Definition picinit : V unit :=
  out8 (IO_PIC1 + 1) 0xFF ;;
  out8 (IO_PIC2 + 1) 0xFF ;;
  out8 IO_PIC1 0x11 ;;
  out8 (IO_PIC1 + 1) T_IRQ0 ;;
  out8 (IO_PIC1 + 1) (Z.shiftl 1 IRQ_SLAVE) ;;
  out8 (IO_PIC1 + 1) 0x3 ;;
  out8 IO_PIC2 0x11 ;;
  out8 (IO_PIC2 + 1) (T_IRQ0 + 8) ;;
  out8 (IO_PIC2 + 1) IRQ_SLAVE ;;
  out8 (IO_PIC2 + 1) 0x3 ;;
  out8 IO_PIC1 0x68 ;;
  out8 IO_PIC1 0x0a ;;
  out8 IO_PIC2 0x68 ;;
  out8 IO_PIC2 0x0a ;;
  irqmask ← gets d_irqmask;
  if negb (irqmask =? 0xFFFF) then picsetmask irqmask else mret tt.

(** ** ioapic.c *)

Definition ioapicread (reg : Z) : V Z :=
  ioapic ← gets d_ioapic;
  wr ioapic reg ;;
  rd (ioapic + 16).
Definition ioapicwrite (reg data : Z) : V unit :=
  ioapic ← gets d_ioapic;
  wr ioapic reg ;;
  wr (ioapic + 16) data.

(** The loop of [ioapicinit] from interrupt [i] on, [n] of them. *)
Fixpoint ioapicinit_loop (n : nat) (i : Z) : V unit :=
  match n with
  | O => mret tt
  | S n' =>
      ioapicwrite (REG_TABLE + 2 * i) (Z.lor INT_DISABLED (T_IRQ0 + i)) ;;
      ioapicwrite (REG_TABLE + 2 * i + 1) 0 ;;
      ioapicinit_loop n' (i + 1)
  end.
Definition ioapicinit : V unit :=
  mp ← gets d_mp;
  if negb (m_ismp mp) then mret tt
  else
    modify (set_d_ioapic IOAPIC) ;;
    ver ← ioapicread REG_VER;
    let maxintr := Z.land (Z.shiftr ver 16) 0xFF in
    r ← ioapicread REG_ID;
    let id := Z.shiftr r 24 in
    (if negb (id =? m_ioapicid mp) then say (chars "ioapicinit: id isn't equal to ioapicid; not a MP" ++ [10]) [] else mret tt) ;;
    ioapicinit_loop (Z.to_nat (maxintr + 1)) 0.

Definition ioapicenable (irq cpunum : Z) : V unit :=
  mp ← gets d_mp;
  if negb (m_ismp mp) then mret tt
  else
    ioapicwrite (REG_TABLE + 2 * irq) (T_IRQ0 + irq) ;;
    ioapicwrite (REG_TABLE + 2 * irq + 1) (Z.shiftl cpunum 24).

(** ** timer.c *)

Definition timerinit : V unit :=
  out8 TIMER_MODE (Z.lor (Z.lor TIMER_SEL0 TIMER_RATEGEN) TIMER_16BIT) ;;
  out8 IO_TIMER1 (TIMER_DIV 100 mod 256) ;;
  out8 IO_TIMER1 (TIMER_DIV 100 / 256) ;;
  picenable IRQ_TIMER.

(** ** lapic.c *)

Definition lapicr (index : Z) : V Z :=
  mp ← gets d_mp;
  rd (m_lapic mp + 4 * index).
Definition lapicw (index value : Z) : V unit :=
  mp ← gets d_mp;
  wr (m_lapic mp + 4 * index) value ;;
  _ ← lapicr ID;
  mret tt.

(** The loop of [lapicinit] that waits for the delivery. *)
Fixpoint lapic_wait (fuel : nat) : V unit :=
  match fuel with
  | O => stop NoFuel
  | S fuel' => v ← lapicr ICRLO; if flag v DELIVS then lapic_wait fuel' else mret tt
  end.

Definition lapicinit (fuel : nat) : V unit :=
  mp ← gets d_mp;
  if m_lapic mp =? 0 then mret tt
  else
    lapicw SVR (Z.lor ENABLE (T_IRQ0 + IRQ_SPURIOUS)) ;;
    lapicw TDCR X1 ;;
    lapicw TIMER (Z.lor PERIODIC (T_IRQ0 + IRQ_TIMER)) ;;
    lapicw TICR 10000000 ;;
    lapicw LINT0 MASKED ;;
    lapicw LINT1 MASKED ;;
    ver ← lapicr VER;
    (if 4 <=? Z.land (Z.shiftr ver 16) 0xFF then lapicw PCINT MASKED else mret tt) ;;
    lapicw ERROR (T_IRQ0 + IRQ_ERROR) ;;
    lapicw ESR 0 ;;
    lapicw ESR 0 ;;
    lapicw EOI 0 ;;
    lapicw ICRHI 0 ;;
    lapicw ICRLO (Z.lor (Z.lor BCAST INIT) LEVEL) ;;
    lapic_wait fuel ;;
    lapicw TPR 0.

(** [cpunum]; [eflags] is what [readeflags] returns and [ra] the return address. *)
Definition cpunum (eflags ra : Z) : V Z :=
  (if flag eflags FL_IF then
     n ← gets d_n;
     modify (set_d_n (s32 (n + 1))) ;;
     if n =? 0 then say (chars "cpu called from %x with interrupts enabled" ++ [10]) [AInt ra] else mret tt
   else mret tt) ;;
  mp ← gets d_mp;
  if negb (m_lapic mp =? 0) then id ← lapicr ID; mret (Z.shiftr id 24) else mret 0.

Definition lapiceoi : V unit :=
  mp ← gets d_mp;
  if negb (m_lapic mp =? 0) then lapicw EOI 0 else mret tt.

Definition microdelay (us : Z) : V unit := mret tt.

(** The loop of [lapicstartap] that sends the startup interrupt [n] times. *)
Fixpoint startap_loop (n : nat) (apicid addr : Z) : V unit :=
  match n with
  | O => mret tt
  | S n' =>
      lapicw ICRHI (Z.shiftl apicid 24) ;;
      lapicw ICRLO (Z.lor STARTUP (Z.shiftr addr 12)) ;;
      microdelay 200 ;;
      startap_loop n' apicid addr
  end.
Definition lapicstartap (apicid addr : Z) : V unit :=
  out8 CMOS_PORT 0xF ;;
  out8 (CMOS_PORT + 1) 0x0A ;;
  let wrv := p2v (Z.lor (Z.shiftl 0x40 4) 0x67) in
  modify (fun s => set_d_mp (set_m_mem (st (m_mem (d_mp s)) wrv (le_enc 2 0)) (d_mp s)) s) ;;
  modify (fun s => set_d_mp (set_m_mem (st (m_mem (d_mp s)) (wrv + 2) (le_enc 2 (u16 (Z.shiftr addr 4)))) (d_mp s)) s) ;;
  lapicw ICRHI (Z.shiftl apicid 24) ;;
  lapicw ICRLO (Z.lor (Z.lor INIT LEVEL) ASSERT) ;;
  microdelay 200 ;;
  lapicw ICRLO (Z.lor INIT LEVEL) ;;
  microdelay 100 ;;
  startap_loop 2 apicid addr.

Definition cmos_read (reg : Z) : V Z :=
  out8 CMOS_PORT reg ;;
  microdelay 200 ;;
  in8 CMOS_RETURN.

Definition fill_rtcdate : V rtcdate :=
  second ← cmos_read SECS;
  minute ← cmos_read MINS;
  hour ← cmos_read HOURS;
  day ← cmos_read DAY;
  month ← cmos_read MONTH;
  year ← cmos_read YEAR;
  mret (mkDate second minute hour day month year).

(** The loop of [cmostime]. *)
Fixpoint cmostime_loop (fuel : nat) : V rtcdate :=
  match fuel with
  | O => stop NoFuel
  | S fuel' =>
      t1 ← fill_rtcdate;
      a ← cmos_read CMOS_STATA;
      if flag a CMOS_UIP then cmostime_loop fuel'
      else
        t2 ← fill_rtcdate;
        if decide (t1 = t2) then mret t1 else cmostime_loop fuel'
  end.

Definition CONV (x : Z) : Z := Z.shiftr x 4 * 10 + Z.land x 0xf.
Definition cmostime (fuel : nat) : V rtcdate :=
  sb ← cmos_read CMOS_STATB;
  let bcd := Z.land sb (Z.shiftl 1 2) =? 0 in
  t1 ← cmostime_loop fuel;
  let t1 := if bcd then mkDate (CONV (second t1)) (CONV (minute t1)) (CONV (hour t1)) (CONV (day t1)) (CONV (month t1)) (CONV (year t1)) else t1 in
  mret (mkDate (second t1) (minute t1) (hour t1) (day t1) (month t1) (u32 (year t1 + 2000))).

REQUIRED WORK: Starting at the first line of the records above, please copy every line exactly through the line containing "out8 IO_PIC2 0x0a ;;", and stop there.

ANSWER BOX:
Definition picinit : V unit :=
  out8 (IO_PIC1 + 1) 0xFF ;;
  out8 (IO_PIC2 + 1) 0xFF ;;
  out8 IO_PIC1 0x11 ;;
  out8 (IO_PIC1 + 1) T_IRQ0 ;;
  out8 (IO_PIC1 + 1) (Z.shiftl 1 IRQ_SLAVE) ;;
  out8 (IO_PIC1 + 1) 0x3 ;;
  out8 IO_PIC2 0x11 ;;
  out8 (IO_PIC2 + 1) (T_IRQ0 + 8) ;;
  out8 (IO_PIC2 + 1) IRQ_SLAVE ;;
  out8 (IO_PIC2 + 1) 0x3 ;;
  out8 IO_PIC1 0x68 ;;
  out8 IO_PIC1 0x0a ;;
  out8 IO_PIC2 0x68 ;;
  out8 IO_PIC2 0x0a ;;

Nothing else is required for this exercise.